#### TASK DETAILS:
Each line from the one that contains "reply_cap : option Capability;" to the last line of the records below must be restated word for word.

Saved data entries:
=====

(** A tick, computed: nobody sleeps, [a] is next. *)
Lemma Preempt_next th c sl a l lk xa xc :
  th !! a = Some xa -> state_ xa = RUNNABLE -> th !! c = Some xc -> IsDying xc = false -> a <> c ->
  Preempt (mkSched th c sl (a :: l) [] true lk) =
    Ret (mkSched (<[a := mkThread RUNNING (sleep_ticks_ xa)]> (<[c := mkThread RUNNABLE (sleep_ticks_ xc)]> th)) a sl (l ++ [c]) [] true lk).
Proof.
  intros Ha Hsa Hc Hd Hne. unfold Preempt, DecrementSleepingThreads. cbn [negb enabled_ sleeping_threads_ wake_sleepers mbind res_bind runnable_threads_ with_sleeping threads clear_dead].
  rewrite Ha. cbn [deref mbind res_bind]. assert (IsDying xa = false) as Hda by (unfold IsDying; by rewrite Hsa). rewrite Hda. cbn [mbind res_bind].
  unfold SetState, get. cbn [threads with_runnable with_sleeping current_thread_]. rewrite Hc. cbn [deref mbind res_bind]. rewrite Hd. cbn [mbind res_bind app].
  unfold SwapToCurrent, SetState, get. cbn [current_thread_ threads with_current with_runnable with_thread with_sleeping].
  rewrite lookup_insert_ne by done. rewrite Ha. cbn [deref mbind res_bind]. rewrite Hsa, bool_decide_true by done. cbn [negb]. by rewrite Hda.
Qed.

Lemma interrupted_lock_panics s o m t2 :
  sched_inv s -> current_thread_ s <> sleep_thread_ s -> locks s !! o = Some m -> blocked_threads_ m = [] ->
  runnable_threads_ s = [t2] -> t2 <> sleep_thread_ s -> sleeping_threads_ s = [] -> interrupted_lock o s = Panic.
Proof.
  intros [Hq Hl] Hne Hm Hb Hr Ht2 Hs. pose proof (qo_enabled _ Hq) as He.
  destruct (live_dying s _ Hl) as (y & Hy & Hd & _). destruct (st_get s _ _ Hy) as (x & _ & Hx & Hth).
  assert (st s t2 = Some RUNNABLE) as Hrt by (apply (qo_run _ Hq); rewrite Hr; by left). destruct (st_get s _ _ Hrt) as (x2 & _ & Hx2 & Hth2).
  assert (t2 <> current_thread_ s) as Hn by (intros ->; destruct Hl; congruence). destruct s as [th t sl run slp en lk], m as [w l]. cbn in *. subst run slp en l. clear Hq Hl Hy Hrt.
  set (lk1 := <[o := mkLock w [t]]> lk). unfold interrupted_lock.
  assert (block_begin o (mkSched th t sl [t2] [] true lk) = Ret (mkSched (<[t := mkThread BLOCKED (sleep_ticks_ x)]> th) t sl [t2] [] true lk1)) as ->.
  { unfold block_begin, SetState, get. cbn [threads current_thread_]. rewrite Hth. cbn [deref mbind res_bind].
    replace (IsDying x) with (dying y) by (unfold IsDying, dying; by rewrite Hx). rewrite Hd. cbn [mbind res_bind locks with_thread]. by rewrite Hm. }
  cbn [mbind res_bind]. rewrite (Preempt_next _ t sl t2 [] lk1 x2 (mkThread BLOCKED (sleep_ticks_ x))) by (done || by rewrite ?lookup_insert_eq, ?lookup_insert_ne).
  cbn [mbind res_bind app]. set (th2 := <[t2 := _]> _).
  assert (th2 !! t = Some (mkThread RUNNABLE (sleep_ticks_ x))) as Hth2t by (unfold th2; by rewrite lookup_insert_ne, lookup_insert_eq by done).
  assert (exists lk3, Mutex_Release o (mkSched th2 t2 sl [t] [] true lk1) = Ret (mkSched (<[t := mkThread RUNNABLE (sleep_ticks_ x)]> th2) t2 sl [t; t] [] true lk3)) as [lk3 ->].
  { unfold Mutex_Release, wake_first, lk1. cbn [locks with_lock]. rewrite lookup_insert_eq. cbn [deref mbind res_bind]. rewrite lookup_insert_eq. cbn [deref mbind res_bind blocked_threads_ lock_].
    unfold SetState, get. cbn [threads with_lock]. rewrite Hth2t. cbn [deref mbind res_bind].
    change (IsDying (mkThread RUNNABLE (sleep_ticks_ x))) with false. cbn [mbind res_bind]. unfold Enqueue. cbn. rewrite decide_False by done. by eexists. }
  cbn [mbind res_bind]. rewrite (Preempt_next _ t2 sl t [t] lk3 (mkThread RUNNABLE (sleep_ticks_ x)) (mkThread RUNNING (sleep_ticks_ x2)));
    [|by rewrite lookup_insert_eq|done|rewrite lookup_insert_ne by done; unfold th2; by rewrite lookup_insert_eq|done|done].
  cbn [mbind res_bind app]. unfold Yield. cbn [negb enabled_ runnable_threads_ threads clear_dead]. rewrite lookup_insert_eq. cbn [deref mbind res_bind].
  change (IsDying (mkThread RUNNING (sleep_ticks_ (mkThread RUNNABLE (sleep_ticks_ x))))) with false. cbn. rewrite decide_False by done. unfold SwapToCurrent, get. cbn. by rewrite lookup_insert_eq.
Qed.


(** Threads that another thread flags for cleanup stay in their queues:
    a timer tick while the current thread is flagged, with another thread
    runnable, panics, and so does releasing a mutex whose first waiter was
    flagged. *)
Theorem flagged_threads_panic s o m t rest :
  queues_ok s ->
  (st s (current_thread_ s) = Some CLEANUP -> sleeping_threads_ s = [] -> runnable_threads_ s <> [] ->
     Preempt s = Panic) /\
  (locks s !! o = Some m -> blocked_threads_ m = t :: rest ->
     exists s', flag_for_cleanup [t] s = Ret s' /\ Mutex_Release o s' = Panic).
Proof.
  intros Hq. split.
  - intros Hc Hs Hr. unfold Preempt, DecrementSleepingThreads. rewrite (qo_enabled _ Hq), Hs. cbn [negb wake_sleepers mbind res_bind].
    rewrite clear_dead_alive by apply Hq. cbn [mbind res_bind].
    destruct (runnable_threads_ (with_sleeping [] s)) as [|t0 l] eqn:Er; [done|].
    unfold SetState. destruct (st_get s _ _ Hc) as (x & _ & Hx & Hth). unfold get. cbn [threads with_runnable with_sleeping current_thread_].
    rewrite Hth. cbn [deref mbind res_bind]. unfold IsDying. by rewrite Hx.
  - intros Hm Hb. assert (st s t = Some BLOCKED) as Ht by (eapply (qo_blk _ Hq); [exact Hm|]; rewrite Hb; by left).
    destruct (st_get s t _ Ht) as (x & Hg & Hx & _). unfold flag_for_cleanup. cbn [foldl mbind res_bind]. rewrite Hg.
    cbn [mbind res_bind]. unfold IsDying at 1. rewrite Hx. cbn [bool_decide decide_rel negb orb].
    destruct (SetState_spec t CLEANUP s BLOCKED Ht eq_refl) as (tk & ->). eexists. split; [done|].
    unfold Mutex_Release. change (locks (with_thread t (mkThread CLEANUP tk) s)) with (locks s). rewrite Hm. cbn [deref mbind res_bind].
    unfold wake_first. cbn [locks with_lock]. rewrite lookup_insert_eq. cbn [deref mbind res_bind blocked_threads_]. rewrite Hb.
    unfold SetState, get. cbn [threads with_lock with_thread]. rewrite lookup_insert_eq. done.
Qed.

(** A semaphore counts in eight bits: the signal that would make 256
    outstanding signals makes none, and the next waiter blocks. *)
Theorem Semaphore_wraps_at_256 s o m :
  locks s !! o = Some m -> lock_ m = 255 -> blocked_threads_ m = [] ->
  exists s', Semaphore_Signal o s = Ret s' /\ locks s' !! o = Some (mkLock 0 []) /\
    Semaphore_Wait o s' = s'' ← block_on o s'; Ret (false, s'').
Proof.
  intros Hm Hl Hb. unfold Semaphore_Signal, wake_first. rewrite Hm. cbn [deref mbind res_bind locks with_lock].
  rewrite lookup_insert_eq. cbn [deref mbind res_bind blocked_threads_]. rewrite Hb, Hl. eexists. split; [done|].
  assert (locks (with_lock o (mkLock (u8 (255 + 1)) []) s) !! o = Some (mkLock 0 [])) as Hlk
    by (cbn [locks with_lock]; by rewrite lookup_insert_eq).
  split; [done|]. unfold Semaphore_Wait. by rewrite Hlk.
Qed.

(** *** Witnesses *)
Definition sample_sched : sched :=
  mkSched {[ 1%positive := mkThread RUNNABLE 0; 2%positive := mkThread RUNNING 0; 3%positive := mkThread RUNNABLE 0;
             4%positive := mkThread BLOCKED 0 ]}
    2 1 [3%positive] [] true {[ 1%positive := mkLock 1 [4%positive]; 2%positive := mkLock 255 [] ]}.

Lemma sample_sched_cases t x :
  st sample_sched t = Some x ->
  t = 1%positive /\ x = RUNNABLE \/ t = 2%positive /\ x = RUNNING \/ t = 3%positive /\ x = RUNNABLE \/
  t = 4%positive /\ x = BLOCKED.
Proof.
  unfold st, sample_sched. cbn [threads]. destruct (_ !! t) as [y|] eqn:E; [|done]. intros [= <-].
  repeat (apply lookup_insert_Some in E as [[<- <-]|[_ E]]; [naive_solver|]).
  apply lookup_singleton_Some in E as [<- <-]. naive_solver.
Qed.

Lemma sample_sched_inv : sched_inv sample_sched.
Proof.
  split; [split|by left].
  - intros t Ht. apply sample_sched_cases in Ht. naive_solver.
  - split; [by apply NoDup_singleton|]. intros t ->%list_elem_of_singleton. done.
  - split; [constructor|]. by intros t ?%elem_of_nil.
  - intros o m Hm. cbn [locks sample_sched] in Hm. apply lookup_insert_Some in Hm as [[<- <-]|[_ Hm]].
    + split; [by apply NoDup_singleton|]. intros t ->%list_elem_of_singleton. done.
    + apply lookup_singleton_Some in Hm as [<- <-]. split; [constructor|]. by intros t ?%elem_of_nil.
  - intros o1 o2 m1 m2 t H1 H2 Ht1 Ht2. cbn [locks sample_sched] in *.
    apply lookup_insert_Some in H1 as [[<- <-]|[_ H1]]; [|apply lookup_singleton_Some in H1 as [<- <-]; by apply elem_of_nil in Ht1].
    apply lookup_insert_Some in H2 as [[<- <-]|[_ H2]]; [done|]. apply lookup_singleton_Some in H2 as [<- <-]. by apply elem_of_nil in Ht2.
  - done.
  - done.
Qed.


Lemma flagged_threads_panic_witness :
  exists s', flag_for_cleanup [4%positive] sample_sched = Ret s' /\ Mutex_Release 1 s' = Panic.
Proof.
  refine (proj2 (flagged_threads_panic sample_sched 1 (mkLock 1 [4%positive]) 4 [] (si_queues _ sample_sched_inv)) _ _);
    reflexivity.
Defined.
(* ===== verification/Ipc.v ===== *)
(** * Inter-process communication (zion/lib/message_queue.h, message_queue.cpp,
    zion/object/ipc_object, channel, port, endpoint, reply_port,
    zion/interrupt/driver_manager.cpp, zion/syscall/ipc.cpp, synchronization.cpp)

    The system calls that move messages and capabilities between processes.
    The kernel state of this file is what they act on: the scheduler, the
    capability table of each process, the IPC objects with their queues and
    the interrupt listeners.

    A system call may fail with an error code or block; both leave the kernel
    in a state that other threads continue from, so the monad [K] returns an
    [outcome] with the state.  A call that blocks in a queue continues, once
    its thread runs again, at the loop it blocked in ([ZResumeRecv]).
    An entry runs to its end, or to the point where it blocks, without a
    timer tick inside: ticks are entries of their own.  The code enables
    interrupts in system calls (syscall_enter.s), so this is a restriction; what
    a tick inside a lock operation does is in Sched.v.  Under it the [mutex_]
    of a queue is free whenever an entry begins, and is not represented; the
    wait queue of an object is its [Lockable] in the scheduler.  Byte arrays and vectors are the sequences they stand for. *)

From Stdlib Require Import ZArith Lia.
From stdpp Require Import base tactics numbers list gmap fin_maps relations.
From S2P Require Import Prelude Status LinkedList Hash HashMap Capability Sched.

Record IpcMessage : Type := mkMsg {
  msg_data : list Z;
  msg_caps : list (option Capability);
  reply_cap : option Capability;
}.

(** A default-constructed, or moved-from, message. *)
Definition empty_msg : IpcMessage := mkMsg [] [] None.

=====

#### WRITTEN ANSWER:
  reply_cap : option Capability;
}.

(** A default-constructed, or moved-from, message. *)
Definition empty_msg : IpcMessage := mkMsg [] [] None.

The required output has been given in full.